Exercise details
Copy the result of filtering the entries below for lines that include the string "RCount".

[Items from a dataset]
=-=-=-=-=
Lemma run_owner_forwards (ops : list (owner_op P))
  (s : Store HasI2CDevice.obj W) :
  run_owner ops s
  = (fst (run (map on_device ops) (bus_store s)),
     owner_store (snd (run (map on_device ops) (bus_store s)))).
Proof.
  revert s. induction ops as [|o rest IH]; intros s.
  - now destruct s as [[b] w].
  - cbn [run_owner run map]. unfold bind.
    rewrite exec_owner_forwards.
    destruct (exec (on_device o) (bus_store s)) as [r s1].
    cbn [fst snd]. rewrite IH, bus_owner_store.
    now destruct (run (map on_device rest) s1).
Qed.

(** C7: every sequence of [getBusStatus], [printBusStatus] and [detect]
    calls on an owner returns what the same calls return on its [bus],
    leaves the transport and the sinks in the same state and the member
    [bus] as the device would be; the owner consists of that member
    alone. *)
Theorem owner_forwards_to_bus (o : HasI2CDevice.obj) (w : W)
  (ops : list (owner_op P)) :
  let owner_run := run_owner ops (mkStore o w) in
  let device_run :=
    run (map on_device ops) (mkStore (HasI2CDevice.bus o) w) in
  fst owner_run = fst device_run
  /\ wire (snd owner_run) = wire (snd device_run)
  /\ HasI2CDevice.bus (this (snd owner_run)) = this (snd device_run)
  /\ o = HasI2CDevice.mk (HasI2CDevice.bus o).
Proof.
  intros owner_run device_run. subst owner_run device_run.
  rewrite run_owner_forwards. unfold bus_store. cbn [this wire fst snd].
  repeat split. now destruct o.
Qed.

End Owner.

(** ** The simulated transport meets the contracts *)

Lemma FakeWire_rx_contract : rx_contract (W:=FakeWire).
Proof.
  intros w. cbn. unfold fake_read.
  destruct (fk_rx w) as [|b rest]; cbn.
  - reflexivity.
  - intros H. lia.
Qed.

Lemma fake_write_all_count (data : list uint8_t) :
  forall w : FakeWire,
    fst (fake_write_all data w) =
    match fk_room w with
    | None => N.of_nat (length data)
    | Some m => N.min (N.of_nat (length data)) m
    end.
Proof.
  induction data as [|b rest IH]; intros w.
  - cbn. destruct (fk_room w); [apply eq_sym, N.min_l; lia | reflexivity].
  - cbn [fake_write_all length]. unfold fake_write.
    destruct (fk_room w) as [m|] eqn:E.
    + destruct (N.eqb_spec m 0) as [->|Hm].
      * cbn. lia.
      * cbn [N.eqb].
        destruct (fake_write_all rest _) as [n w2] eqn:R.
        cbn [fst].
        change n with (fst (n, w2)). rewrite <- R, IH. cbn [fk_room]. lia.
    + cbn [N.eqb].
      destruct (fake_write_all rest _) as [n w2] eqn:R.
      cbn [fst].
      change n with (fst (n, w2)). rewrite <- R, IH. cbn [fk_room]. lia.
Qed.

Lemma FakeWire_tx_contract : tx_contract (W:=FakeWire) fk_room.
Proof.
  intros data w. cbn. unfold fake_write_buf.
  rewrite Nat2N.id, firstn_all. apply fake_write_all_count.
Qed.

(** ** Runs on the simulated transport *)

(** A complete exchange: a device at 0x50 writes one byte, the
    peer acknowledges, two bytes are requested and read back in order, and a
    third [read] finds the buffer empty. *)
Example end_to_end_scenario :
  fst (run (P:=string)
         [OpBeginTransmission; OpWrite xaa; OpEndTransmission;
          OpRequestBytes x02; OpRead; OpRead; OpRead]
         (mkStore (I2CDevice.new x50 xff) (idle_bus None)))
  = [RVoid; RCount 1; RByte SUCCESS; RByte x02;
     RInt 17; RInt 34; RInt (-1)].
Proof. reflexivity. Qed.

Example detect_present_and_absent :
  fst (I2CDevice.detect (mkStore (I2CDevice.new x50 xff) (idle_bus None)))
  = true
  /\ fst (I2CDevice.detect (mkStore (I2CDevice.new x51 xff) (idle_bus None)))
     = false.
Proof. split; reflexivity. Qed.

Example printBusStatus_text :
  fst (I2CDevice.printBusStatus (P:=string) (Separate EmptyString)
         (mkStore (I2CDevice.mk x50 NACK_ON_DATA) (idle_bus None)))
  = Separate
      ("Current I2C status : 3"
         ++ String "013" (String "010" EmptyString))%string.
Proof. reflexivity. Qed.

(** With the transport as the sink the same text is queued on the
    transport: 24 bytes, where a separate sink leaves none. *)
Example printBusStatus_to_the_wire :
  let s := mkStore (I2CDevice.mk x50 NACK_ON_DATA) (idle_bus None) in
  fk_tx (wire (snd (I2CDevice.printBusStatus (P:=string) TheWire s)))
  = list_byte_of_string
      ("Current I2C status : 3"
         ++ String "013" (String "010" EmptyString))%string
  /\ fk_tx (wire (snd (I2CDevice.printBusStatus (Separate EmptyString) s)))
     = [].
Proof. split; reflexivity. Qed.

(** C1, against the claim that [requestBytes] overwrites the stored status:
    after a write that the peer refuses (status 3), a request that delivers
    both bytes leaves [getBusStatus] at 3; the status after [requestBytes]
    is the status before it, not an outcome of the request. *)
Lemma requestBytes_keeps_stale_status :
  fst (run (P:=string)
         [OpBeginTransmission; OpWrite xaa; OpEndTransmission;
          OpRequestBytes x02; OpGetBusStatus]
         (mkStore (I2CDevice.new x50 x00) writes_nacked))
  = [RVoid; RCount 1; RByte NACK_ON_DATA; RByte x02; RByte NACK_ON_DATA]
  /\ ~ overwrites_status (W:=FakeWire) (I2CDevice.requestBytes x02).
Proof.
  split; [reflexivity|].
  intros H.
  specialize (H (I2CDevice.mk x50 SUCCESS) (I2CDevice.mk x50 NACK_ON_DATA)
                writes_nacked eq_refl).
  cbn in H. discriminate H.
Qed.

(** C3 at a peer that does not answer: the transport yields status 2 for
    address 0x51, and the device returns and then reports 2. *)
Lemma status_passthrough_witness :
  fst (I2CDevice.endTransmission
         (mkStore (I2CDevice.new x51 x00) (fake_begin x51 (idle_bus None))))
  = NACK_ON_ADDRESS
  /\ status_after I2CDevice.endTransmission
       (mkStore (I2CDevice.new x51 x00) (fake_begin x51 (idle_bus None)))
     = NACK_ON_ADDRESS.
Proof.
  apply status_passthrough.
  - unfold status_codes. cbn. right; right; left; reflexivity.
  - reflexivity.
Defined.

(** C5 on the simulated transport before any request: nothing is
    available, [read] returns -1 and the status stays 3. *)
Lemma read_sentinel_witness :
  let s := mkStore (I2CDevice.mk x50 NACK_ON_DATA) (idle_bus None) in
  fst (I2CDevice.read s) = (-1)%Z
  /\ this (snd (I2CDevice.read s)) = this s
  /\ status_after I2CDevice.read s = fst (I2CDevice.getBusStatus s).
Proof.
  apply read_sentinel.
  - exact FakeWire_rx_contract.
  - reflexivity.
Defined.

(** C6 on the simulated transport: three bytes into room for two are
    accepted as two, and the status stays as it was. *)
Lemma write_count_fidelity_witness :
  fst (I2CDevice.write_buf [x01; x02; x03] 3
         (mkStore (I2CDevice.mk x50 SUCCESS) (idle_bus (Some 2%N))))
  = 2%N
  /\ fst (I2CDevice.write_buf [x01; x02; x03] 3
            (mkStore (I2CDevice.mk x50 SUCCESS) (idle_bus None)))
     = 3%N.
Proof.
  split.
  - exact (proj1 (proj2 (proj2
      (write_count_fidelity (I2CDevice.mk x50 SUCCESS) (idle_bus (Some 2%N))
         [x01; x02; x03] FakeWire_tx_contract))) 2%N eq_refl eq_refl).
  - exact (proj1
      (write_count_fidelity (I2CDevice.mk x50 SUCCESS) (idle_bus None)
         [x01; x02; x03] FakeWire_tx_contract) eq_refl).
Defined.

(** * Whole programs

    The properties above are about one call.  The ones below follow a device
    through any sequence of calls. *)

Section Programs.
Context {W : Type} {TW : TwoWire W} {P : Type} {PR : Print P}.
Implicit Types (s : Store I2CDevice.obj W) (o : op P) (ops : list (op P)).

Lemma run_cons o ops s :
  run (o :: ops) s
  = (fst (exec o s) :: fst (run ops (snd (exec o s))),
     snd (run ops (snd (exec o s)))).
Proof.
  cbn [run]. unfold bind, ret.
  destruct (exec o s) as [r s1]. cbn [fst snd].
  now destruct (run ops s1).
Qed.

Lemma exec_records o s :
  m_status (this (snd (exec o s)))
  = recorded o (fst (exec o s)) (m_status (this s)).
Proof.
  destruct s as [d w].
  destruct o; unfold exec, bind, ret; by_equations; reflexivity.
Qed.

Lemma run_keeps_object ops s :
  never_ends ops = true -> this (snd (run ops s)) = this s.
Proof.
  revert s. induction ops as [|o rest IH]; intros s quiet; [reflexivity|].
  apply andb_prop in quiet. destruct quiet as [Ho Hrest].
  rewrite run_cons. cbn [snd]. rewrite (IH _ Hrest).
  apply exec_keeps_status.
  now destruct (ends_transmission o).
Qed.

(** X1: only [endTransmission] writes to the object: a program that never ends
    a transmission, whatever else it calls ([detect], [requestBytes],
    [write], [read], ...), leaves the device, and so what [getBusStatus]
    reports, exactly as it was. *)
Theorem status_survives_other_calls ops s :
  never_ends ops = true ->
  this (snd (run ops s)) = this s
  /\ status_after (run ops) s = fst (I2CDevice.getBusStatus s).
Proof.
  intros quiet.
  pose proof (run_keeps_object ops s quiet) as kept.
  split; [exact kept|].
  unfold status_after. destruct (run ops s) as [rs [d' w']].
  destruct s as [d w]. cbn in kept |- *. now subst d'.
Qed.

Lemma run_records ops s :
  m_status (this (snd (run ops s)))
  = last_recorded ops (fst (run ops s)) (m_status (this s)).
Proof.
  revert s. induction ops as [|o rest IH]; intros s; [reflexivity|].
  rewrite run_cons. cbn [fst snd last_recorded].
  now rewrite IH, exec_records.
Qed.

(** X2: after any program, [getBusStatus] reports the byte that the last
    [endTransmission] of the program returned (either overload), and the
    status from before the program when it ended no transmission. *)
Theorem status_is_last_endTransmission ops s :
  status_after (run ops) s
  = last_recorded ops (fst (run ops s)) (fst (I2CDevice.getBusStatus s)).
Proof.
  unfold status_after.
  assert (G : forall s', fst (I2CDevice.getBusStatus s') = m_status (this s'))
    by (now intros [d w]).
  rewrite !G. apply run_records.
Qed.


Lemma exec_wire_independent o (d1 d2 : I2CDevice.obj) (w : W) :
  prints_to_wire o = false ->
  dev_address d1 = dev_address d2 ->
  wire (snd (exec o (mkStore d1 w))) = wire (snd (exec o (mkStore d2 w))).
Proof.
  intros quiet same.
  destruct o; unfold exec, bind, ret; by_equations; rewrite ?same;
    try reflexivity; discriminate quiet.
Qed.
=-=-=-=-=
Solution below
  = [RVoid; RCount 1; RByte SUCCESS; RByte x02;
  = [RVoid; RCount 1; RByte NACK_ON_DATA; RByte x02; RByte NACK_ON_DATA]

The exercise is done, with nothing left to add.